─── Extracted material ───

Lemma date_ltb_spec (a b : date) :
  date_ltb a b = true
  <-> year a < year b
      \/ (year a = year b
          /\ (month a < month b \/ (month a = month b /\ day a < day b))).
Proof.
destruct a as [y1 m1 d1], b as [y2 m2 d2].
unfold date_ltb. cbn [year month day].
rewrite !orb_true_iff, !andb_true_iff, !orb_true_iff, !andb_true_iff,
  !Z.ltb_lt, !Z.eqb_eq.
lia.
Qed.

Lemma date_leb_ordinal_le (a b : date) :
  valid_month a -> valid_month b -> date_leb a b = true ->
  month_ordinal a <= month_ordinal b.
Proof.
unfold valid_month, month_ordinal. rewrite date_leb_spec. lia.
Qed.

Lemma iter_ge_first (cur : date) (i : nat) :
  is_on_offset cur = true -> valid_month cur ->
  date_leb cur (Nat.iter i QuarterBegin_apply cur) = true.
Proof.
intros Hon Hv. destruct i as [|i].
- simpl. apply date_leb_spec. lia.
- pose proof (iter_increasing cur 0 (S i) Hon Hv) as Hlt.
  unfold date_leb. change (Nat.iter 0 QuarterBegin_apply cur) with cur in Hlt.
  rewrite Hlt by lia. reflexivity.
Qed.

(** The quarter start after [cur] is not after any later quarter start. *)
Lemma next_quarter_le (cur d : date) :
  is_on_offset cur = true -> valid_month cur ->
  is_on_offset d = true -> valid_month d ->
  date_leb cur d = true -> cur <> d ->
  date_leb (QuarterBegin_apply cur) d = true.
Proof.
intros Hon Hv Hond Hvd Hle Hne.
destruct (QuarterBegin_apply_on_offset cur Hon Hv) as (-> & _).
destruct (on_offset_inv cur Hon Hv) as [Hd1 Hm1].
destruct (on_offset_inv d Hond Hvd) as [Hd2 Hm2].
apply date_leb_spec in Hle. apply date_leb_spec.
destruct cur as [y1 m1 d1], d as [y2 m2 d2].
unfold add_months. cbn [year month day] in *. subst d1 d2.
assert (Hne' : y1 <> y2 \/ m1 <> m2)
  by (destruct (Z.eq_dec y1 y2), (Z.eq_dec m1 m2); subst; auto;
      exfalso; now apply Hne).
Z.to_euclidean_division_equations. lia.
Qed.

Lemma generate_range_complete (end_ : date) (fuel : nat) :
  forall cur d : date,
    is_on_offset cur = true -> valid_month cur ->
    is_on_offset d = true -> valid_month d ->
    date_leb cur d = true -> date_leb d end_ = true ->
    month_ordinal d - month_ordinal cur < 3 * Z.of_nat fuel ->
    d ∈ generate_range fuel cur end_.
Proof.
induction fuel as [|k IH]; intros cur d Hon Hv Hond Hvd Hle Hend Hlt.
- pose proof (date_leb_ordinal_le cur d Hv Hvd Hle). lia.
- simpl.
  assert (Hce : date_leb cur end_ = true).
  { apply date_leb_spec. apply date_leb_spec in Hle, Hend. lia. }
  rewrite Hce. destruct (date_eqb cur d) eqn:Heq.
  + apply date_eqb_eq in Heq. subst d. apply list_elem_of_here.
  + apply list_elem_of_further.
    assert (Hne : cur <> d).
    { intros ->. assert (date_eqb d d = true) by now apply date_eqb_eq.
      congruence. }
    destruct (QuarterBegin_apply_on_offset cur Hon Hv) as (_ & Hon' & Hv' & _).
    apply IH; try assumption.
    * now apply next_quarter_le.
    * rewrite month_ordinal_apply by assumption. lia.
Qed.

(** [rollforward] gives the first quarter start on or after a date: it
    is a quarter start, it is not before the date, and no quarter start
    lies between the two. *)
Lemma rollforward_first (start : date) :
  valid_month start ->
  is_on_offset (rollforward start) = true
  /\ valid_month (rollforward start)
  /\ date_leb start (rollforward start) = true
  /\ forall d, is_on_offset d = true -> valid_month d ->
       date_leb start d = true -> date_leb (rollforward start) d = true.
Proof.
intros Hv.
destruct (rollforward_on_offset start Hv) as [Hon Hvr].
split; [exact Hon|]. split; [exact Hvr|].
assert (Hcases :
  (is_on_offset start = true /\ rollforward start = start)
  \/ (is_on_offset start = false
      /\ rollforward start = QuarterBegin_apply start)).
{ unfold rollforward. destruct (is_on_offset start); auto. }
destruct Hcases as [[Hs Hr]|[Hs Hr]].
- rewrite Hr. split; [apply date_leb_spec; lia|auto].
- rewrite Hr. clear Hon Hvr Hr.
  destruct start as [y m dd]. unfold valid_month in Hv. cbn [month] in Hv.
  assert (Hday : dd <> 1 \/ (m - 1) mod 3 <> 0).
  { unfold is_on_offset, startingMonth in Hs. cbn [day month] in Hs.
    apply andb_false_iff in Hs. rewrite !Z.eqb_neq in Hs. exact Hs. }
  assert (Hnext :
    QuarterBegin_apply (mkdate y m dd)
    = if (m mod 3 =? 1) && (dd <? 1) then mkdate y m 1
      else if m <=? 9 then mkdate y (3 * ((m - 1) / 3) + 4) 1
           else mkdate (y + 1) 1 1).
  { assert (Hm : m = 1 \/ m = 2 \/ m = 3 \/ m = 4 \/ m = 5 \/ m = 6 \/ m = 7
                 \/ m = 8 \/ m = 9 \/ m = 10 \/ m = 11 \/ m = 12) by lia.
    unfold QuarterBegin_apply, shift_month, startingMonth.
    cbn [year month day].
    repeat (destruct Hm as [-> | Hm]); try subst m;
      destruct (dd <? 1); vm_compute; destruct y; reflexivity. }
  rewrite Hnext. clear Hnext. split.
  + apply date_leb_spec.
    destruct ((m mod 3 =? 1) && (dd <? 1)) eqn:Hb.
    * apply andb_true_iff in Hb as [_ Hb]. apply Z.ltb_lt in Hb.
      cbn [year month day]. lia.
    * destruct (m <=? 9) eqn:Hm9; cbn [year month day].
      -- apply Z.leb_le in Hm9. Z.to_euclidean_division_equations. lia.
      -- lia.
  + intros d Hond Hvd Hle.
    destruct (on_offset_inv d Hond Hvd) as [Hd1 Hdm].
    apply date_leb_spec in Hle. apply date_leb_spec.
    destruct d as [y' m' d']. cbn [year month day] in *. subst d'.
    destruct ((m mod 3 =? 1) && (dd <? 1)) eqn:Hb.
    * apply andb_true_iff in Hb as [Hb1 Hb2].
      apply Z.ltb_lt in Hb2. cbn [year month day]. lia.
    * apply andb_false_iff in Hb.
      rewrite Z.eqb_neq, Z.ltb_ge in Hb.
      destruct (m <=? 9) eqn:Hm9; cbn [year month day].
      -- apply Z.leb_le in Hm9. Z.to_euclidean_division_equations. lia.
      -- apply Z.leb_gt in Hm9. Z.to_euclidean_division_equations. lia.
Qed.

───
─── Extracted material ───

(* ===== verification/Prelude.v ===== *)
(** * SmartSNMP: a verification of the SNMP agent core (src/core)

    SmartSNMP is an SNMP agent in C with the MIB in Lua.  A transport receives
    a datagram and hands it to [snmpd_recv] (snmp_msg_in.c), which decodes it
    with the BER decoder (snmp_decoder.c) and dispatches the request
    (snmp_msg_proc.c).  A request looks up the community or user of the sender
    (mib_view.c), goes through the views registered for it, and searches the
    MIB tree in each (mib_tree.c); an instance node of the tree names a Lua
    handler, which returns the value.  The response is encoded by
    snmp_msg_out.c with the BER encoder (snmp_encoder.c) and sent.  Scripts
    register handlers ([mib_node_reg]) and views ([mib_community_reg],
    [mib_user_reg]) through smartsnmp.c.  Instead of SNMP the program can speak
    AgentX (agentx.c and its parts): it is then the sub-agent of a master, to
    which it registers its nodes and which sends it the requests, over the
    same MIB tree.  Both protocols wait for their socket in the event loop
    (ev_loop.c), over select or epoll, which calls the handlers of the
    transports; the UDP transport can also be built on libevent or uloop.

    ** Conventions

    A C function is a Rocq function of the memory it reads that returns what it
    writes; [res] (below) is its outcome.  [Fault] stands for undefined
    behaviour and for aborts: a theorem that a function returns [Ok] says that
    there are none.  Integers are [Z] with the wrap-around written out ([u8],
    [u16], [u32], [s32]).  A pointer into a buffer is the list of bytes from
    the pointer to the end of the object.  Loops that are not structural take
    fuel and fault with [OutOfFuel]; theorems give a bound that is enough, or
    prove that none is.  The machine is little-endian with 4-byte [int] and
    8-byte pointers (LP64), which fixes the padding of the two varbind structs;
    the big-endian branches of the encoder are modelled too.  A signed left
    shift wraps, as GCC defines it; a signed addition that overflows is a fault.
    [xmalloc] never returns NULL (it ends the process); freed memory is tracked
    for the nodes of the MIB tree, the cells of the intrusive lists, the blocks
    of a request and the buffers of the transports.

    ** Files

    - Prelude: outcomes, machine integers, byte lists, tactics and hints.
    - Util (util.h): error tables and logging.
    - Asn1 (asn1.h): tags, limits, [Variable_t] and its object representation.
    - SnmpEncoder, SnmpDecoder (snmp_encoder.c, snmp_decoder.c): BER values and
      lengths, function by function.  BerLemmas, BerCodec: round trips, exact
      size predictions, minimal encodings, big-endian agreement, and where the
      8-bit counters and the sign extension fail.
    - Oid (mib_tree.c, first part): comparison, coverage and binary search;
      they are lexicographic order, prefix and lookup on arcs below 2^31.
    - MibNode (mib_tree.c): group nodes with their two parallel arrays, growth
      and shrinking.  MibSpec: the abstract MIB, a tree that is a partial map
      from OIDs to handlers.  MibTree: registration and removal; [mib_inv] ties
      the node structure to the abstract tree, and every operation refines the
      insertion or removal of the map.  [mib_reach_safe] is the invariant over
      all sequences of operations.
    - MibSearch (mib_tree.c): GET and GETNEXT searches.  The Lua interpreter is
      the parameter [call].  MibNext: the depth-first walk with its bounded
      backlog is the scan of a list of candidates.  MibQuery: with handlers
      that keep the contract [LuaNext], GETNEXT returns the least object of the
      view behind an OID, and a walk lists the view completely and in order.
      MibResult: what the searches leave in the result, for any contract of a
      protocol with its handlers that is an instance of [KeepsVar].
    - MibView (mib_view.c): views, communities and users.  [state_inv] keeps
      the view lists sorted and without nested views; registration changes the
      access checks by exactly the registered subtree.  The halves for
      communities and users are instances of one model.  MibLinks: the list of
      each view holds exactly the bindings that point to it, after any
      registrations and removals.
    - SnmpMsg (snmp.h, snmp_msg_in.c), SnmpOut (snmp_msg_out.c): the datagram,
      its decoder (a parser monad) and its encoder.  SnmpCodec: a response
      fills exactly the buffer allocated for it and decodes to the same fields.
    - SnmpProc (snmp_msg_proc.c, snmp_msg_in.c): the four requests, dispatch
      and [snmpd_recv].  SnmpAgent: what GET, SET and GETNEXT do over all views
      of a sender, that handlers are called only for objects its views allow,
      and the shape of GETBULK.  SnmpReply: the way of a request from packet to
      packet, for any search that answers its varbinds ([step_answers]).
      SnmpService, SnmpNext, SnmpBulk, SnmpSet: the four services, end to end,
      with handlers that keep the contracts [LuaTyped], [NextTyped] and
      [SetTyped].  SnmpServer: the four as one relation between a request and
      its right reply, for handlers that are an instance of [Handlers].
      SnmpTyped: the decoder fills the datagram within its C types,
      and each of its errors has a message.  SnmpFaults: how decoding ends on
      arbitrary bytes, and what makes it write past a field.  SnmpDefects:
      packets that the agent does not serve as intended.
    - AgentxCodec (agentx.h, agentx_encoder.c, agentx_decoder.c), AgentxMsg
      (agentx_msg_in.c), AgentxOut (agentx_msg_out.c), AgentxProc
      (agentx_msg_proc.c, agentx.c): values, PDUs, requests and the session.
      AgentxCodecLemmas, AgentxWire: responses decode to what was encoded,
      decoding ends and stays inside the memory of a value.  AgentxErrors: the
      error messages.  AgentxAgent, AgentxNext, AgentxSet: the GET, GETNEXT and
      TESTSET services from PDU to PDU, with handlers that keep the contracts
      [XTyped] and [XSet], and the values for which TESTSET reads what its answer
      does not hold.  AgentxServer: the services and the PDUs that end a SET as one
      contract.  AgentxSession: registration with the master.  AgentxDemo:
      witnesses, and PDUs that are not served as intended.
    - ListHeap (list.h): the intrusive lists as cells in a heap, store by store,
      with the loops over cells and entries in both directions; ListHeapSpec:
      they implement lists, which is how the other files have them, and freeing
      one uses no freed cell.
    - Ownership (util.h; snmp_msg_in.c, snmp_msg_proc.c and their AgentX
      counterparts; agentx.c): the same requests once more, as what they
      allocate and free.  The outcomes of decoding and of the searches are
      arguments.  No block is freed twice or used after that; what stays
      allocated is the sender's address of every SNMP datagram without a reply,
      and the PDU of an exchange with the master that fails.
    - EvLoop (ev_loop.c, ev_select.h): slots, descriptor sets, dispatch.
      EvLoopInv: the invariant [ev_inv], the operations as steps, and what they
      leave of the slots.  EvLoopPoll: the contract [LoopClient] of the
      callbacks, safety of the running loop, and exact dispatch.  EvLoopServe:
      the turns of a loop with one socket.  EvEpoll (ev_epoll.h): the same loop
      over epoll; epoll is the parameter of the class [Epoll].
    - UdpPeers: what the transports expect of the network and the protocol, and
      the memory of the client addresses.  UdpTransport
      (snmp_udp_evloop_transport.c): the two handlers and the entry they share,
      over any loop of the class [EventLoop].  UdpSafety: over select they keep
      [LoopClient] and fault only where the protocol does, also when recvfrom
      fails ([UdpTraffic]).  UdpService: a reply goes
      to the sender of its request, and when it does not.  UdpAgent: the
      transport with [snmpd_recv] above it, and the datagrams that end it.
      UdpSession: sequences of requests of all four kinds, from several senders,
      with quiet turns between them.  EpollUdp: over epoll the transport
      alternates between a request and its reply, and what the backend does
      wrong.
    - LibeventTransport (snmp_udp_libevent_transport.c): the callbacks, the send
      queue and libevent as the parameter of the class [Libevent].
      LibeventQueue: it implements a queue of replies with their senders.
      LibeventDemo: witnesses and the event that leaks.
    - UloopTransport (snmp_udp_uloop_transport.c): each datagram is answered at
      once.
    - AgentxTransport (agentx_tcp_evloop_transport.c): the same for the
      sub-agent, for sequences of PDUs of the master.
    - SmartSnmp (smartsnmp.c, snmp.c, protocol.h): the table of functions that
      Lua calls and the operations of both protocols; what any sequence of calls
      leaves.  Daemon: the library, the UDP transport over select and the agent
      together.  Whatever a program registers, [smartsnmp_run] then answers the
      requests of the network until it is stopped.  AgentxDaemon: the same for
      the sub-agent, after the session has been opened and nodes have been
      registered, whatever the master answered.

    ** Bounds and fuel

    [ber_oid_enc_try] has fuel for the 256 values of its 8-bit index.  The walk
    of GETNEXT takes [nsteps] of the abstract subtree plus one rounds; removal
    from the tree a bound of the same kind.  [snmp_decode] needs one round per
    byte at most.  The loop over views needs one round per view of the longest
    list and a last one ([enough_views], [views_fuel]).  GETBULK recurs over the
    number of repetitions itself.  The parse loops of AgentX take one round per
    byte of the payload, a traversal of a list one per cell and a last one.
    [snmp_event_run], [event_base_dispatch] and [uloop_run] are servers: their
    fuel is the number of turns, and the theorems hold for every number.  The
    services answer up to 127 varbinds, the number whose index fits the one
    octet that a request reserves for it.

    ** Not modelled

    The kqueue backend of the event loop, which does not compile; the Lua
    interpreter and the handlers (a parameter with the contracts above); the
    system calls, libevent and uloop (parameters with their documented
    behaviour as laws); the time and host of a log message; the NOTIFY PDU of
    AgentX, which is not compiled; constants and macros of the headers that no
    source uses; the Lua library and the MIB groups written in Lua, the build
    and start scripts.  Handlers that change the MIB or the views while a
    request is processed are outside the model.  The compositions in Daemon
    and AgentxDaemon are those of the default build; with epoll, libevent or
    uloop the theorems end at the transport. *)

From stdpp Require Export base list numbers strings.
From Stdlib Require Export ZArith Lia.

───

- _Task details_:
Once you find the line with "Lemma date_ltb_spec (a" in the entries above, output it and each line after it up to and including the line with "by (destruct (Z.eq_dec", and nothing else.

- _Response_:
Lemma date_ltb_spec (a b : date) :
  date_ltb a b = true
  <-> year a < year b
      \/ (year a = year b
          /\ (month a < month b \/ (month a = month b /\ day a < day b))).
Proof.
destruct a as [y1 m1 d1], b as [y2 m2 d2].
unfold date_ltb. cbn [year month day].
rewrite !orb_true_iff, !andb_true_iff, !orb_true_iff, !andb_true_iff,
  !Z.ltb_lt, !Z.eqb_eq.
lia.
Qed.

Lemma date_leb_ordinal_le (a b : date) :
  valid_month a -> valid_month b -> date_leb a b = true ->
  month_ordinal a <= month_ordinal b.
Proof.
unfold valid_month, month_ordinal. rewrite date_leb_spec. lia.
Qed.

Lemma iter_ge_first (cur : date) (i : nat) :
  is_on_offset cur = true -> valid_month cur ->
  date_leb cur (Nat.iter i QuarterBegin_apply cur) = true.
Proof.
intros Hon Hv. destruct i as [|i].
- simpl. apply date_leb_spec. lia.
- pose proof (iter_increasing cur 0 (S i) Hon Hv) as Hlt.
  unfold date_leb. change (Nat.iter 0 QuarterBegin_apply cur) with cur in Hlt.
  rewrite Hlt by lia. reflexivity.
Qed.

(** The quarter start after [cur] is not after any later quarter start. *)
Lemma next_quarter_le (cur d : date) :
  is_on_offset cur = true -> valid_month cur ->
  is_on_offset d = true -> valid_month d ->
  date_leb cur d = true -> cur <> d ->
  date_leb (QuarterBegin_apply cur) d = true.
Proof.
intros Hon Hv Hond Hvd Hle Hne.
destruct (QuarterBegin_apply_on_offset cur Hon Hv) as (-> & _).
destruct (on_offset_inv cur Hon Hv) as [Hd1 Hm1].
destruct (on_offset_inv d Hond Hvd) as [Hd2 Hm2].
apply date_leb_spec in Hle. apply date_leb_spec.
destruct cur as [y1 m1 d1], d as [y2 m2 d2].
unfold add_months. cbn [year month day] in *. subst d1 d2.
assert (Hne' : y1 <> y2 \/ m1 <> m2)
  by (destruct (Z.eq_dec y1 y2), (Z.eq_dec m1 m2); subst; auto;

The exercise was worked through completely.